- [Exercise prompt] After locating the line with "Definition isGreaterThan (a" in the data that follows, return it and every later line exactly, up to and including the line with "destruct a as [sa|sa| |sa ma ea]; try".

[Dataset entries]

(** * PerpetualPositionManager: position and collateral accounting

    A shallow embedding of
    [packages/core/contracts/financial-templates/perpetual-multiparty/PerpetualPositionManager.sol]
    together with the fixed-point and fee-accrual helpers it is built on,
    and the properties of the ledger proved over it.

    Conventions.
    - A [uint256] (and a [FixedPoint.Unsigned], which wraps one) is a [Z]
      in the range [0 .. 2^256 - 1]; every checked operation writes its
      range test out and reverts outside it.
    - [mapping(address => PositionData)] is a [gmap] whose missing keys
      read as the all-zero record, as Solidity storage does.
    - A contract function is a computation in the monad [M]: it reads and
      writes the contract storage and either returns or reverts with the
      message of the failing [require].  A revert discards every write.
    - A [PositionData storage] pointer is represented by the sponsor
      address it points to; reads through it read the current storage.
    - Calls to the collateral and synthetic token contracts are appended
      to the [tokenCalls] log of the state, in program order.  The token
      contracts are not part of the ledger: how they answer a call is the
      [tokenOutcome] field of the state, which the environment may change
      between two operations, and a call that fails reverts the operation.
      The [nonReentrant] guard is not represented: no modelled external
      call calls back. *)

From stdpp Require Import gmap strings list fin_maps.
From Stdlib Require Import ZArith Lia.

Local Open Scope string_scope.
Local Open Scope Z_scope.

(** ** Results and the contract monad *)

Inductive Result (A : Type) : Type :=
| Ok (a : A)
| Revert (msg : string).
Arguments Ok {A} a.
Arguments Revert {A} msg.

Definition address := N.

(** [uint256] range. *)
Definition MAX_UINT256 : Z := 2 ^ 256 - 1.
Definition uint256 (x : Z) : Prop := 0 <= x <= MAX_UINT256.

(** struct PositionData *)
Record PositionData : Type := mkPositionData {
  tokensOutstanding : Z;
  withdrawalRequestPassTimestamp : Z;
  withdrawalRequestAmount : Z;
  rawCollateral : Z;
  transferPositionRequestPassTimestamp : Z
}.

(** The value a storage slot that was never written (or was deleted) reads as. *)
Definition emptyPosition : PositionData := mkPositionData 0 0 0 0 0.

(** External token calls made by the contract. *)
Inductive TokenCall : Type :=
| collateral_safeTransferFrom (from : address) (amount : Z)
| collateral_safeTransfer (to : address) (amount : Z)
| tokenCurrency_mint (to : address) (amount : Z)
| tokenCurrency_safeTransferFrom (from : address) (amount : Z)
| tokenCurrency_burn (amount : Z).

(** Modelled from the spec: the token contracts are not among the sources.
    Section 6 makes their calls fallible; a call goes through, returns
    [false], or reverts. *)
Inductive TokenOutcome : Type :=
| token_succeeds
| token_returns_false
| token_reverts.

(** Contract storage, with the inherited [cumulativeFeeMultiplier] of
    FeePayer, the clock behind [getCurrentTime()] and the log of token
    calls.  [expirationTimestamp] is read by [requestTransferPosition] but
    declared outside the file; it is a field fixed at construction.
    [tokenOutcome] is the behaviour of the collateral and synthetic token
    contracts as the ledger meets it: the answer each call would get. *)
Record State : Type := mkState {
  positions : gmap address PositionData;
  totalTokensOutstanding : Z;
  rawTotalPositionCollateral : Z;
  withdrawalLiveness : Z;
  minSponsorTokens : Z;
  expirationTimestamp : Z;
  cumulativeFeeMultiplier : Z;
  currentTime : Z;
  tokenCalls : list TokenCall;
  tokenOutcome : TokenCall -> TokenOutcome
}.

Definition M (A : Type) : Type := State -> Result (A * State).

Definition ret {A} (a : A) : M A := fun s => Ok (a, s).

Definition bind {A B} (m : M A) (k : A -> M B) : M B :=
  fun s => match m s with
           | Ok (a, s') => k a s'
           | Revert msg => Revert msg
           end.

Notation "'let*' x ':=' m 'in' k" := (bind m (fun x => k))
  (at level 10, x name, m at level 100, k at level 200).
Notation "m ';;' k" := (bind m (fun _ => k))
  (at level 100, k at level 200, right associativity).

Definition get : M State := fun s => Ok (s, s).
Definition put (s' : State) : M unit := fun _ => Ok (tt, s').

(** A pure checked computation run inside a contract function. *)
Definition lift {A} (r : Result A) : M A :=
  fun s => match r with
           | Ok a => Ok (a, s)
           | Revert msg => Revert msg
           end.

Definition require (cond : bool) (msg : string) : M unit :=
  fun s => if cond then Ok (tt, s) else Revert msg.

(** ** Storage access *)

(** positions[sponsor] *)
Definition position (s : State) (sponsor : address) : PositionData :=
  default emptyPosition (positions s !! sponsor).

Definition set_positions (f : gmap address PositionData -> gmap address PositionData)
    (s : State) : State :=
  mkState (f (positions s)) (totalTokensOutstanding s) (rawTotalPositionCollateral s)
          (withdrawalLiveness s) (minSponsorTokens s) (expirationTimestamp s)
          (cumulativeFeeMultiplier s) (currentTime s) (tokenCalls s) (tokenOutcome s).

Definition set_totalTokensOutstanding (v : Z) (s : State) : State :=
  mkState (positions s) v (rawTotalPositionCollateral s)
          (withdrawalLiveness s) (minSponsorTokens s) (expirationTimestamp s)
          (cumulativeFeeMultiplier s) (currentTime s) (tokenCalls s) (tokenOutcome s).

Definition set_rawTotalPositionCollateral (v : Z) (s : State) : State :=
  mkState (positions s) (totalTokensOutstanding s) v
          (withdrawalLiveness s) (minSponsorTokens s) (expirationTimestamp s)
          (cumulativeFeeMultiplier s) (currentTime s) (tokenCalls s) (tokenOutcome s).

Definition set_cumulativeFeeMultiplier (v : Z) (s : State) : State :=
  mkState (positions s) (totalTokensOutstanding s) (rawTotalPositionCollateral s)
          (withdrawalLiveness s) (minSponsorTokens s) (expirationTimestamp s)
          v (currentTime s) (tokenCalls s) (tokenOutcome s).

Definition set_currentTime (v : Z) (s : State) : State :=
  mkState (positions s) (totalTokensOutstanding s) (rawTotalPositionCollateral s)
          (withdrawalLiveness s) (minSponsorTokens s) (expirationTimestamp s)
          (cumulativeFeeMultiplier s) v (tokenCalls s) (tokenOutcome s).

Definition set_expirationTimestamp (v : Z) (s : State) : State :=
  mkState (positions s) (totalTokensOutstanding s) (rawTotalPositionCollateral s)
          (withdrawalLiveness s) (minSponsorTokens s) v
          (cumulativeFeeMultiplier s) (currentTime s) (tokenCalls s) (tokenOutcome s).

Definition set_tokenOutcome (v : TokenCall -> TokenOutcome) (s : State) : State :=
  mkState (positions s) (totalTokensOutstanding s) (rawTotalPositionCollateral s)
          (withdrawalLiveness s) (minSponsorTokens s) (expirationTimestamp s)
          (cumulativeFeeMultiplier s) (currentTime s) (tokenCalls s) v.

Definition log_tokenCall (c : TokenCall) (s : State) : State :=
  mkState (positions s) (totalTokensOutstanding s) (rawTotalPositionCollateral s)
          (withdrawalLiveness s) (minSponsorTokens s) (expirationTimestamp s)
          (cumulativeFeeMultiplier s) (currentTime s) (tokenCalls s ++ [c]) (tokenOutcome s).

(** Field writes through a [PositionData storage] pointer. *)
Definition with_tokensOutstanding (v : Z) (p : PositionData) : PositionData :=
  mkPositionData v (withdrawalRequestPassTimestamp p) (withdrawalRequestAmount p)
                 (rawCollateral p) (transferPositionRequestPassTimestamp p).

Definition with_withdrawalRequestPassTimestamp (v : Z) (p : PositionData) : PositionData :=
  mkPositionData (tokensOutstanding p) v (withdrawalRequestAmount p)
                 (rawCollateral p) (transferPositionRequestPassTimestamp p).

Definition with_withdrawalRequestAmount (v : Z) (p : PositionData) : PositionData :=
  mkPositionData (tokensOutstanding p) (withdrawalRequestPassTimestamp p) v
                 (rawCollateral p) (transferPositionRequestPassTimestamp p).

Definition with_rawCollateral (v : Z) (p : PositionData) : PositionData :=
  mkPositionData (tokensOutstanding p) (withdrawalRequestPassTimestamp p)
                 (withdrawalRequestAmount p) v (transferPositionRequestPassTimestamp p).

Definition with_transferPositionRequestPassTimestamp (v : Z) (p : PositionData) : PositionData :=
  mkPositionData (tokensOutstanding p) (withdrawalRequestPassTimestamp p)
                 (withdrawalRequestAmount p) (rawCollateral p) v.

(** positions[sponsor] = p *)
Definition write_position (sponsor : address) (p : PositionData) : M unit :=
  fun s => Ok (tt, set_positions (insert sponsor p) s).

(** positions[sponsor].field = v, for the field updated by [f] *)
Definition update_position (sponsor : address) (f : PositionData -> PositionData) : M unit :=
  fun s => Ok (tt, set_positions (insert sponsor (f (position s sponsor))) s).

(** delete positions[sponsor] *)
Definition delete_position (sponsor : address) : M unit :=
  fun s => Ok (tt, set_positions (delete sponsor) s).

(** Modelled from the spec: the collateral and synthetic token contracts
    and the SafeERC20 wrappers are not among the sources.  Section 6:
    [transferFrom], [transfer], [mint] and [burn] are fallible external
    effects (they fail with TransferFailed or MintFailed), and [mint]
    returns a [bool]. *)
Definition token_failure (c : TokenCall) : string :=
  match c with
  | tokenCurrency_mint _ _ => "MintFailed"
  | _ => "TransferFailed"
  end.

(** Modelled from the spec: the bare call to a token contract.  It reverts
    when the token contract reverts and otherwise returns what the contract
    returned; a call that returned is in the log. *)
Definition token_call (c : TokenCall) : M bool :=
  fun s => match tokenOutcome s c with
           | token_succeeds => Ok (true, log_tokenCall c s)
           | token_returns_false => Ok (false, log_tokenCall c s)
           | token_reverts => Revert (token_failure c)
           end.

(** Modelled from the spec: [safeTransfer] and [safeTransferFrom]
    (SafeERC20) as the ledger uses them: the operation reverts unless the
    call went through.  [mint] is called inside a [require] and [burn] as a
    statement whose result is not read; both use the bare [token_call]. *)
Definition external_call (c : TokenCall) : M unit :=
  let* ok := token_call c in
  require ok (token_failure c).

(** ** Fixed-point arithmetic *)

Module FixedPoint.

(** Modelled from the spec: FixedPoint.sol is not among the sources.
    Section 4.1 of the specification: unsigned quantities are integers
    scaled by 18 decimal places. *)
Definition FP_SCALING_FACTOR : Z := 10 ^ 18.

(** Modelled from the spec: FixedPoint.fromUnscaledUint, conversion from an
    integer count of whole units, with its overflow check. *)
Definition fromUnscaledUint (a : Z) : Result Z :=
  if a * FP_SCALING_FACTOR <=? MAX_UINT256 then Ok (a * FP_SCALING_FACTOR)
  else Revert "Overflow".

(** Modelled from the spec: the comparisons of FixedPoint.sol, on raw
    values.  The source also calls them with the literal [0] for the
    right-hand side, which stands for zero whole units, raw value 0. *)
Definition isEqual (a b : Z) : bool := a =? b.

(** Modelled from the spec: see [isEqual]. *)
Definition isGreaterThan (a b : Z) : bool := b <? a.

(** Modelled from the spec: see [isEqual]. *)
Definition isGreaterThanOrEqual (a b : Z) : bool := b <=? a.

(** Modelled from the spec: see [isEqual]. *)
Definition isLessThanOrEqual (a b : Z) : bool := a <=? b.

(** Modelled from the spec: FixedPoint.add, 256-bit with an explicit
    overflow check. *)
Definition add (a b : Z) : Result Z :=
  if a + b <=? MAX_UINT256 then Ok (a + b) else Revert "Overflow".

(** Modelled from the spec: FixedPoint.sub fails with Underflow if the
    result would be negative. *)
Definition sub (a b : Z) : Result Z :=
  if b <=? a then Ok (a - b) else Revert "Underflow".

(** Modelled from the spec: FixedPoint.mul truncates toward zero at the
    scale, with an explicit overflow check on the product. *)
Definition mul (a b : Z) : Result Z :=
  if a * b <=? MAX_UINT256 then Ok (a * b / FP_SCALING_FACTOR)
  else Revert "Overflow".

(** Modelled from the spec: FixedPoint.div fails with DivideByZero and
    truncates toward zero, with an explicit overflow check on the scaled
    numerator. *)
Definition div (a b : Z) : Result Z :=
  if b =? 0 then Revert "DivideByZero"
  else if a * FP_SCALING_FACTOR <=? MAX_UINT256 then Ok (a * FP_SCALING_FACTOR / b)
  else Revert "Overflow".

End FixedPoint.

(** SafeMath addition on plain [uint256] values (timestamps). *)
Definition SafeMath_add (a b : Z) : Result Z :=
  if a + b <=? MAX_UINT256 then Ok (a + b) else Revert "Overflow".
Lemma SFmul_opp_opp a :
  SFmul prec64 emax64 (SFopp a) (SFopp a) = SFmul prec64 emax64 a a.
Proof.
  destruct a as [sa|sa| |sa ma ea]; try reflexivity; cbn [SFopp SFmul];
    destruct sa; reflexivity.
Qed.

Section EvenCosine.
Hypothesis cos64_even : forall a, cos64 (SFopp a) = cos64 a.

(** In binary64 too the brush of size [-R] acts as the brush of size [R],
    bit for bit, when [Math.cos] is even. *)
Lemma negative_size_same_result_binary64
    (cvn : BufferAttribute spec_float -> list (Vector3.t spec_float))
    (R0 s : spec_float) (d : BrushDirection)
    (mesh : option (BufferGeometry spec_float)) (event : ThreeEvent spec_float) :
  modifyTerrain (JS := JS64) cvn (mkBrush (SFopp R0) s d) mesh event
  = modifyTerrain (JS := JS64) cvn (mkBrush R0 s d) mesh event.
Proof.
  assert (Hloop : forall p positions,
             modifyTerrain_loop (JS := JS64) (mkBrush (SFopp R0) s d) p positions
             = modifyTerrain_loop (JS := JS64) (mkBrush R0 s d) p positions).
  { intros p positions. rewrite !modifyTerrain_loop_fmap.
    apply list_fmap_ext. intros i v _. rewrite !modifyVertex_eq.
    unfold brushSizeSq, displacement, falloff.
    cbn [size strength direction mul div Math_cos Binary64].
    now rewrite SFmul_opp_opp, SFdiv_opp_r, SFmul_opp_l, cos64_even. }
  unfold modifyTerrain.
  destruct mesh as [geom|], (point event) as [p|]; try reflexivity.
  destruct (position geom) as [positions|]; [|reflexivity].
  cbv zeta. now rewrite Hloop.
Qed.

End EvenCosine.

(** *** A size whose square underflows *)

(** Not a negative number: what a sum of squares is. *)
Lemma binary_round_aux_notNegative (m e : Z) (l : location) :
  SFltb (binary_round_aux prec64 emax64 false m e l) (S754_zero false) = false.
Proof.
  unfold binary_round_aux.
  destruct (shr_fexp prec64 emax64 m e l) as [mrs' e'].
  destruct (shr_fexp prec64 emax64 _ e' loc_Exact) as [mrs'' e''].
  destruct (shr_m mrs''); [reflexivity| |reflexivity].
  destruct (Z.leb e'' _); reflexivity.
Qed.

Lemma square_notNegative a :
  SFltb (SFmul prec64 emax64 a a) (S754_zero false) = false.
Proof.
  destruct a as [sa|sa| |sa ma ea]; cbn [SFmul].
  - destruct sa; reflexivity.
  - destruct sa; reflexivity.
  - reflexivity.
  - replace (xorb sa sa) with false by (destruct sa; reflexivity).
    apply binary_round_aux_notNegative.
Qed.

- [Solution to the exercise]
Definition isGreaterThan (a b : Z) : bool := b <? a.

(** Modelled from the spec: see [isEqual]. *)
Definition isGreaterThanOrEqual (a b : Z) : bool := b <=? a.

(** Modelled from the spec: see [isEqual]. *)
Definition isLessThanOrEqual (a b : Z) : bool := a <=? b.

(** Modelled from the spec: FixedPoint.add, 256-bit with an explicit
    overflow check. *)
Definition add (a b : Z) : Result Z :=
  if a + b <=? MAX_UINT256 then Ok (a + b) else Revert "Overflow".

(** Modelled from the spec: FixedPoint.sub fails with Underflow if the
    result would be negative. *)
Definition sub (a b : Z) : Result Z :=
  if b <=? a then Ok (a - b) else Revert "Underflow".

(** Modelled from the spec: FixedPoint.mul truncates toward zero at the
    scale, with an explicit overflow check on the product. *)
Definition mul (a b : Z) : Result Z :=
  if a * b <=? MAX_UINT256 then Ok (a * b / FP_SCALING_FACTOR)
  else Revert "Overflow".

(** Modelled from the spec: FixedPoint.div fails with DivideByZero and
    truncates toward zero, with an explicit overflow check on the scaled
    numerator. *)
Definition div (a b : Z) : Result Z :=
  if b =? 0 then Revert "DivideByZero"
  else if a * FP_SCALING_FACTOR <=? MAX_UINT256 then Ok (a * FP_SCALING_FACTOR / b)
  else Revert "Overflow".

End FixedPoint.

(** SafeMath addition on plain [uint256] values (timestamps). *)
Definition SafeMath_add (a b : Z) : Result Z :=
  if a + b <=? MAX_UINT256 then Ok (a + b) else Revert "Overflow".
Lemma SFmul_opp_opp a :
  SFmul prec64 emax64 (SFopp a) (SFopp a) = SFmul prec64 emax64 a a.
Proof.
  destruct a as [sa|sa| |sa ma ea]; try reflexivity; cbn [SFopp SFmul];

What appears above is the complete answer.